Manchmal braucht es kein diplomatisches Feingefühl, sondern Klartext: Das neue Zollabkommen zwischen der EU und den USA ist kein Triumph europäischer Verhandlungskunst. Es ist ein Akt der Notwehr, eine politische Kapitulation, die uns als Erfolg verkauft wird. Und niemand sollte sich darüber täuschen lassen, dass Ursula von der Leyen hier einen „guten Deal“ geschlossen habe. Sie hat das gemacht, was in Brüssel leider viel zu oft geschieht: Zeit gekauft – auf Kosten von Einfluss, Glaubwürdigkeit und strategischer Souveränität.
15 % Zoll auf den Großteil europäischer Exporte? 750 Milliarden Dollar an zugesagten Energieimporten aus den USA? 600 Milliarden Dollar an Investitionen, die wir angeblich dort tätigen wollen? Das ist kein Deal, das ist ein Schutzgeld, das wir zahlen, um nicht mit 30 % Zöllen wirtschaftlich erschlagen zu werden. Donald Trump hat es ganz offen gesagt: Er hat bekommen, was er wollte. Und wir? Wir applaudieren höflich – und nennen es „Stabilität“.

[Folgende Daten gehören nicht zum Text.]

Definition run_step (ctx : context) (step : Step) (p : dispatchPass) : prog famE (step_outcome * dispatchPass) :=
  claim <-- call FClaim;
  match step with
  | StepAuthorize => family_step (FAuthorize ctx) p
  | StepLease => if negb (HoldsLock claim) then Ret (Proceed, p) else family_step (FAcquireLease ctx) p
  | StepStage => family_step (FStage ctx) p
  | StepSnapshot => snapshot ctx claim p
  | StepConsume => if negb (Mutating claim) then Ret (Proceed, p) else family_step (FConsume ctx) p
  | StepMark =>
      if negb (HoldsLock claim) then Ret (Proceed, p) else
      failed <-- call (FMark ctx);
      match failed with
      | Some e => Ret (Stop noResult (Some (FamilyError e)), p)
      | None => Ret (Proceed, p)
      end
  | StepCreate => create ctx claim p
  | StepConfirm => confirm ctx claim p
  | StepRecord => record ctx p
  | StepOther _ => Ret (Stop noResult (Some (NoSuchStep step)), p)
  end.

(** ** A pass *)

Definition dispatch_answer : Type := Result * option dispatch_error.

Fixpoint dispatch_loop (ctx : context) (steps : list Step) (p : dispatchPass) : prog famE dispatch_answer :=
  match steps with
  | [] => Ret (pass_result p, None)
  | step :: rest =>
      let go ctx :=
        outcome <-- run_step ctx step p;
        match outcome with
        | (Stop res err, _) => Ret (res, err)
        | (Proceed, p) => dispatch_loop ctx rest p
        end in
      if bool_decide (step = StepMark) then
        claim <-- call FClaim;
        if HoldsLock claim then
          stopping <-- call FCtxErr;
          match stopping with
          | Some e => Ret (noResult, Some (ContextDone e))
          | None => go Critical
          end
        else go ctx
      else go ctx
  end.

Definition Dispatch (d : Driver) : prog famE dispatch_answer :=
  claim <-- call FClaim;
  if Mutating claim && MayHaveDispatched (Dispatch_ claim) then Ret (noResult, Some ErrMayHaveDispatched)
  else dispatch_loop Reconcile (sequence d) newPass.
End driver.

(** * Properties *)

(** Step over the next call of a program under a specification. *)
Ltac answer x H := split; [done|]; intros x ? [-> H]; cbn [pbind call].

Section completes.
Context {Job Template Snapshot error : Type}.
Context (jobTemplate : Job -> Template) (TemplateDigest : Snapshot -> string)
        (IsAlreadyExists : error -> bool) (asAPIStatus : error -> option Status).
Abbreviation event := (@famE Job Template Snapshot error).
Abbreviation dispatch := (Dispatch jobTemplate TemplateDigest IsAlreadyExists asAPIStatus).

(** The boundaries a pass crossed, and the context it crossed each under,
    newest first. *)
Definition crossed {X} (e : event X) : list (Step * context) :=
  match e with
  | FAuthorize ctx => [(StepAuthorize, ctx)]
  | FAcquireLease ctx => [(StepLease, ctx)]
  | FStage ctx => [(StepStage, ctx)]
  | FValidate _ => [(StepSnapshot, Reconcile)]
  | FConsume ctx => [(StepConsume, ctx)]
  | FMark ctx => [(StepMark, ctx)]
  | FCreate ctx _ => [(StepCreate, ctx)]
  | FConfirm ctx _ => [(StepConfirm, ctx)]
  | FRecord ctx _ => [(StepRecord, ctx)]
  | _ => []
  end.

(** Answers that let a pass go on, for a claim [c] that keeps its snapshot. *)
Definition favourable (c : Claim) (X : Type) (e : event X) (g : list (Step * context)) (x : X)
    (g' : list (Step * context)) : Prop :=
  g' = crossed e ++ g /\
  match e in famE X return X -> Prop with
  | FClaim => fun x => x = c
  | FCtxErr | FValidate _ | FMark _ | FIntent _ _ => fun x => x = None
  | FAuthorize _ | FAcquireLease _ | FStage _ | FConsume _ => fun o => stop o = false
  | FBuild _ => fun x => stop x.2 = false
  | FDigest _ => fun x => forall s, ClaimSnapshot c = Some s -> x = Ok (TemplateDigest s)
  | FCreate _ _ => fun x => x.2 = None
  | FConfirm _ _ => fun x => exists read, x = Ok read
  | FRecord _ _ => fun x => x.2 = None
  | _ => fun _ => True
  end x.

Definition favourable_spec (c : Claim) : espec event (list (Step * context)) :=
  {| pre := fun _ _ _ => True; post := favourable c |}.

(** The crossings of a claim of each kind, oldest first: only a claim that
    holds the realm takes the Lease and marks, only a mutating one spends an
    approval, and from the mark on the critical context is used. *)
Definition crossings (mutating holdsLock : bool) : list (Step * context) :=
  [(StepAuthorize, Reconcile)] ++ (if holdsLock then [(StepLease, Reconcile)] else []) ++
  [(StepStage, Reconcile); (StepSnapshot, Reconcile)] ++
  (if mutating then [(StepConsume, Reconcile)] else []) ++
  (if holdsLock then [(StepMark, Critical)] else []) ++
  let ctx := if holdsLock then Critical else Reconcile in
  [(StepCreate, ctx); (StepConfirm, ctx); (StepRecord, ctx)].

(** What one step crosses for claim [c]. *)
Definition crossing (c : Claim) (ctx : context) (step : Step) : list (Step * context) :=
  let skipped := match step with
    | StepLease | StepMark => negb (@HoldsLock Snapshot c)
    | StepConsume => negb (Mutating c)
    | _ => false
    end in
  if skipped then [] else [(step, ctx)].

Abbreviation run_step_ := (run_step jobTemplate TemplateDigest IsAlreadyExists asAPIStatus).

(** The step went on, crossed its boundary, and a Job once created stays. *)
Definition went_on (c : Claim) (ctx : context) (step : Step) (p : @dispatchPass Job) g
    (o : @step_outcome error * @dispatchPass Job) (g' : list (Step * context)) : Prop :=
  o.1 = Proceed /\ g' = crossing c ctx step ++ g /\
  (step = StepCreate \/ is_Some (created p) -> is_Some (created o.2)).

Lemma wp_build_fav c ctx p g :
  wp (favourable_spec c) (build ctx p)
    (fun r g' => g' = g /\ created r.2 = created p /\ exists job, r.1 = inl job) g.
Proof.
  unfold build. destruct (expected p) as [job|]; [cbn; eauto|].
  answer x Hx. destruct x as [job o]. cbn in Hx |- *. rewrite Hx. cbn. eauto.
Qed.

Lemma wp_family_fav c (e : event Outcome) ctx step p g :
  crossed e = [(step, ctx)] -> crossing c ctx step = [(step, ctx)] ->
  (forall o g', favourable c _ e g o g' -> stop o = false) -> step <> StepCreate ->
  wp (favourable_spec c) (family_step e p) (went_on c ctx step p g) g.
Proof.
  intros He Hc Hfav Hne. split; [done|]. intros o g' Ho. specialize (Hfav _ _ Ho). destruct Ho as [-> _].
  cbn. unfold of_outcome. rewrite Hfav, He. split; [done|]. rewrite Hc. split; [done|]. by intros [?|?].
Qed.

Lemma wp_step_fav c ctx step p g :
  is_Some (ClaimSnapshot c) -> step ∈ order ->
  (step = StepSnapshot -> ctx = Reconcile) -> (step = StepConfirm \/ step = StepRecord -> is_Some (created p)) ->
  wp (favourable_spec c) (run_step_ ctx step p) (went_on c ctx step p g) g.
Proof.
  intros [snap Hs] Hin Hctx Hcr. unfold run_step. answer x Hx. subst x. cbn [crossed app].
  destruct step; cbn [negb]; try (by apply wp_family_fav; [..|intros o g' [_ Ho]|]).
  - destruct (HoldsLock c) eqn:Hl; cbn [negb]; [|unfold went_on, crossing; rewrite Hl; cbn; naive_solver].
    apply wp_family_fav; [done|unfold crossing; by rewrite Hl|by intros o g' [_ Ho]|done].
  - rewrite Hctx by done. unfold snapshot, validate_snapshot. rewrite Hs. answer x Hx. cbn in Hx. subst x. cbn [pbind crossed app].
    apply wp_bind. eapply wp_mono; [|apply wp_build_fav]. intros [r p'] g' (-> & Hp & job & Hr). cbn in Hp, Hr. subst r.
    unfold judge_template. rewrite Hs. answer x Hx. cbn in Hx |- *. rewrite (Hx _ Hs). cbn.
    rewrite bool_decide_eq_true_2 by done. cbn. split; [done|]. split; [done|]. intros [?|?]; [done|]. cbn. by rewrite Hp.
  - destruct (Mutating c) eqn:Hl; cbn [negb]; [|unfold went_on, crossing; rewrite Hl; cbn; naive_solver].
    apply wp_family_fav; [done|unfold crossing; by rewrite Hl|by intros o g' [_ Ho]|done].
  - destruct (HoldsLock c) eqn:Hl; cbn [negb]; [|unfold went_on, crossing; rewrite Hl; cbn; naive_solver].
    answer x Hx. cbn in Hx |- *. subst x. cbn. split; [done|]. unfold crossing. rewrite Hl. cbn. naive_solver.
  - unfold create. apply wp_bind. eapply wp_mono; [|apply wp_build_fav].
    intros [r p'] g' (-> & Hp & job & Hr). cbn in Hp, Hr. subst r.
    answer x Hx. destruct x as [job' e]. cbn in Hx |- *. subst e. cbn. split; [done|]. split; [done|]. cbn. eauto.
  - destruct (Hcr (or_introl eq_refl)) as [job Hj]. unfold confirm. rewrite Hj. answer x Hx.
    destruct Hx as [read ->]. cbn. answer x Hx. cbn in Hx |- *. subst x. cbn. split; [done|]. split; [done|]. cbn. eauto.
  - destruct (Hcr (or_intror eq_refl)) as [job Hj]. unfold record. rewrite Hj. answer x Hx. destruct x as [r e].
    cbn in Hx |- *. subst e. cbn. split; [done|]. split; [done|]. cbn. by rewrite Hj.
  - exfalso. revert Hin. unfold order. rewrite !elem_of_cons, elem_of_nil. naive_solver.
Qed.

Abbreviation loop := (dispatch_loop jobTemplate TemplateDigest IsAlreadyExists asAPIStatus).

Lemma wp_loop_fav c ctx step rest p g Q :
  is_Some (ClaimSnapshot c) -> step ∈ order ->
  (step = StepSnapshot -> ctx = Reconcile) -> (step = StepConfirm \/ step = StepRecord -> is_Some (created p)) ->
  let ctx' := if bool_decide (step = StepMark) && HoldsLock c then Critical else ctx in
  (forall p', (step = StepCreate \/ is_Some (created p) -> is_Some (created p')) ->
     wp (favourable_spec c) (loop ctx' rest p') Q (crossing c ctx' step ++ g)) ->
  wp (favourable_spec c) (loop ctx (step :: rest) p) Q g.
Proof.
  intros Hs Hin Hctx Hcr ctx' Hrest. cbn [dispatch_loop].
  assert (Hgo : wp (favourable_spec c) (outcome <-- run_step_ ctx' step p;
    match outcome with (Stop res err, _) => Ret (res, err) | (Proceed, p) => loop ctx' rest p end) Q g).
  { apply wp_bind. eapply wp_mono; [|apply wp_step_fav; [done..| |done]].
    - intros [r p'] g' (Hr & -> & Hp). cbn in Hr, Hp. subst r. by apply Hrest.
    - unfold ctx'. case_bool_decide; [by subst step|done]. }
  unfold ctx' in *. case_bool_decide; cbn [andb] in *; [|done]. answer x Hx. subst x. cbn [crossed app].
  destruct (HoldsLock c); [|done]. answer x Hx. cbn in Hx. subst x. done.
Qed.

(** A pass that meets no obstacle makes its Job. A claim with an admission
    snapshot whose family answers every call favourably goes through the
    boundaries in the one order, each exactly once, records the Job and
    returns no error; and from the mark on it runs on a context the manager's
    shutdown does not cancel. *)
Theorem dispatch_completes (c : Claim) (res : Result) (err : option dispatch_error) (log : list (Step * context)) :
  is_Some (ClaimSnapshot c) -> Mutating c && MayHaveDispatched (Dispatch_ c) = false ->
  exec (favourable c) (dispatch []) [] (res, err) log ->
  err = None /\ rev log = crossings (Mutating c) (HoldsLock c).
Proof.
  intros [snap Hsnap] Hmay Hex.
  assert (Hwp : wp (favourable_spec c) (dispatch [])
    (fun r g => r.2 = None /\ rev g = crossings (Mutating c) (HoldsLock c)) []).
  2: { exact (wp_exec (favourable_spec c) (favourable c) (fun _ _ _ _ _ _ H => H) _ _ _ _ _ Hex Hwp). }
  unfold Dispatch. answer x Hx. subst x. rewrite Hmay. cbn [sequence crossed app].
  unfold order. repeat (apply wp_loop_fav; [eauto|unfold order; set_solver|done|naive_solver|]; intros ? ?).
  cbn. split; [done|]. unfold crossing. by destruct (HoldsLock c), (Mutating c).
Qed.
End completes.
(* ===== verification/ResultPublish.v ===== *)
(** * Publishing runner results: authority, envelopes and resumption

    [PublishAuthorized] asks for authority before its first write and again
    before the write that completes a result; the calls it makes are traced.
    The documents a publication writes fit into one record. And a publication
    that was stopped anywhere, by this build or by one that always used
    chunks, is finished by the next one. *)
From stdpp Require Import base list gmap strings pretty.
From Stdlib Require Import ZArith Lia Ascii.
From S2P Require Import Prelude GoStrings Sha256 Json JsonDecode Fingerprint TargetLock PlanStore PlanStoreProofs KubeMeta ResultStore ResultStoreProofs ResultEnvelope.
Local Open Scope go_scope.
Local Open Scope Z_scope.
#[local] Opaque sha256 hex_encode.

(** ** When authority is checked *)

Inductive call_item : Type := Asked | Wrote (role : string) | Granted | Refused.

(** The item of an answered call; a trace has the newest call first. *)
Definition item_of (X : Type) (e : resultE X) : X -> call_item :=
  match e in resultE X return X -> call_item with
  | GetRecord _ => fun _ => Asked
  | CreateRecord r => fun _ => Wrote (Type_ r)
  | CheckAuthority => fun x => if is_ok x then Granted else Refused
  end.
Definition traced (X : Type) (e : resultE X) (tr : list call_item) (x : X) (tr' : list call_item) : Prop :=
  tr' = item_of X e x :: tr.

(** What may be called after [earlier]: nothing after a refusal; a chunk after
    some check, an intent or a completion right after one. *)
Definition may_follow (item : call_item) (earlier : list call_item) : Prop :=
  (Refused ∉ earlier) /\
  match item with
  | Wrote role => if bool_decide (role = "chunk") then Granted ∈ earlier else head earlier = Some Granted
  | _ => True
  end.
Fixpoint disciplined (tr : list call_item) : Prop :=
  match tr with
  | [] => True
  | item :: earlier => may_follow item earlier /\ disciplined earlier
  end.

(** No chunk was written since the last check. *)
Definition checked_last (tr : list call_item) : Prop :=
  exists newer older, tr = newer ++ Granted :: older /\ Wrote "chunk" ∉ newer.

Definition trace_spec : espec resultE (list call_item) :=
  {| pre := fun X e tr => match e with
                          | CreateRecord r => may_follow (Wrote (Type_ r)) tr
                          | GetRecord _ => may_follow Asked tr
                          | CheckAuthority => may_follow Granted tr
                          end;
     post := traced |}.

Section trace.
Abbreviation sp := trace_spec.

Lemma trace_read want tr : Refused ∉ tr -> wp sp (read want) (fun _ tr' => tr' = Asked :: tr) tr.
Proof. intros Ho. by split; [by split|]. Qed.

Lemma trace_ensure want tr :
  may_follow (Wrote (Type_ want)) tr -> wp sp (ensure want) (fun _ tr' => tr' = Asked :: Wrote (Type_ want) :: tr) tr.
Proof.
  intros Hm. unfold ensure. split; [done|]. intros x tr1 ->. cbn [pbind item_of].
  assert (Ho : Refused ∉ Wrote (Type_ want) :: tr) by (destruct Hm; set_solver).
  destruct x as [stored|[]]; apply wp_bind; (eapply wp_mono; [|by apply trace_read]); intros r tr2 ->; done.
Qed.

(** Reads only. *)
Definition only_asked (tr' tr : list call_item) : Prop := exists n, tr' = replicate n Asked ++ tr.
Lemma only_asked_trans a b c : only_asked a b -> only_asked b c -> only_asked a c.
Proof. intros [n ->] [m ->]. exists (n + m)%nat. by rewrite replicate_add, app_assoc. Qed.
Lemma only_asked_refused a b : only_asked a b -> Refused ∉ b -> Refused ∉ a.
Proof. intros [n ->] Hb. rewrite elem_of_app, elem_of_replicate. by intros [[? _]|?]. Qed.
Lemma only_asked_last a b : only_asked a b -> checked_last b -> checked_last a.
Proof.
  intros [n ->] (newer & older & -> & Hn). exists (replicate n Asked ++ newer), older. split; [by rewrite app_assoc|].
  rewrite elem_of_app, elem_of_replicate. by intros [[? _]|?].
Qed.

Lemma trace_load_parts b name own size refs : forall index uids acc tr,
  Refused ∉ tr -> wp sp (load_parts b name own size index refs uids acc) (fun _ tr' => only_asked tr' tr) tr.
Proof.
  assert (Hrefl : forall tr, only_asked tr tr) by (by exists O).
  induction refs as [|ref refs IH]; intros index [|uid uids] acc tr Ho; try apply Hrefl.
  cbn [load_parts]. destruct (_ || _ || _); [apply Hrefl|]. apply wp_bind. eapply wp_mono; [|by apply trace_read].
  intros [part|e] tr1 ->; [|by exists 1%nat]. destruct (_ || _ || _); [by exists 1%nat|].
  eapply wp_mono; [|apply IH; set_solver]. intros r tr2 H. eapply only_asked_trans; [exact H|]. by exists 1%nat.
Qed.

Ich frage mich, was für eine Stabilität das eigentlich sein soll. Eine, in der Europa zum Juniorpartner einer ökonomischen Drohkulisse degradiert wird? Eine, in der wir unsere Energie- und Rüstungsabhängigkeit zementieren, weil uns der Mut fehlt, hier in Europa zu investieren, selbst zu handeln, selbst zu denken? Das ist keine Stabilität. Das ist Erpressbarkeit mit System.
Man kann Frau von der Leyen zugutehalten, dass sie einen Handelskrieg verhindert hat. Ja – aber um welchen Preis? Dass sie nicht weiter wusste, ist nachvollziehbar. Dass sie das Ergebnis als Erfolg verkauft, ist eine Beleidigung der europäischen Intelligenz. Es ist, als würde man ein Leck in einem Schiff mit Tesafilm abkleben und sagen: „Das Wasser kommt wenigstens langsamer rein.“
Noch tragischer aber ist die politische Symbolik: Europa duckt sich. Schon wieder. Vor Trump. Vor einem Präsidenten, der offen mit Handelskrieg droht, der Europa nicht als Partner, sondern als Gegner sieht. Und was tut Europa? Es verhandelt, es fleht, es zahlt. Diese Unterwürfigkeit ist ein Offenbarungseid.
Frankreichs Europaminister Benjamin Haddad hat recht, wenn er von einem „unausgewogenen“ Abkommen spricht. Doch seine Mahnung bleibt ungehört. Wo ist der Aufschrei in Berlin, in Rom, in Madrid? Warum gibt es keine rote Linie, keine Vision, kein europäisches Gegengewicht zu dieser aggressiven Wirtschaftspolitik aus Washington?
Wir brauchen kein „Manhattan-Projekt“ für die EU. Wir müssen endlich politisch erwachsen werden. Wer sich immer wieder auf Deals einlässt, die ihm fundamental schaden, nur um das nächste Desaster zu vermeiden, hat keine Strategie, sondern Angst. Und Angst war noch nie ein guter Ratgeber in der Weltpolitik.
Was bleibt? Die Illusion von Stabilität, erkauft durch das Versprechen, sich nicht zu wehren. Und eine Kommissionspräsidentin, die ein „großes Abkommen“ verkündet – das in Wahrheit nichts anderes ist als die beste aller schlechten Lösungen.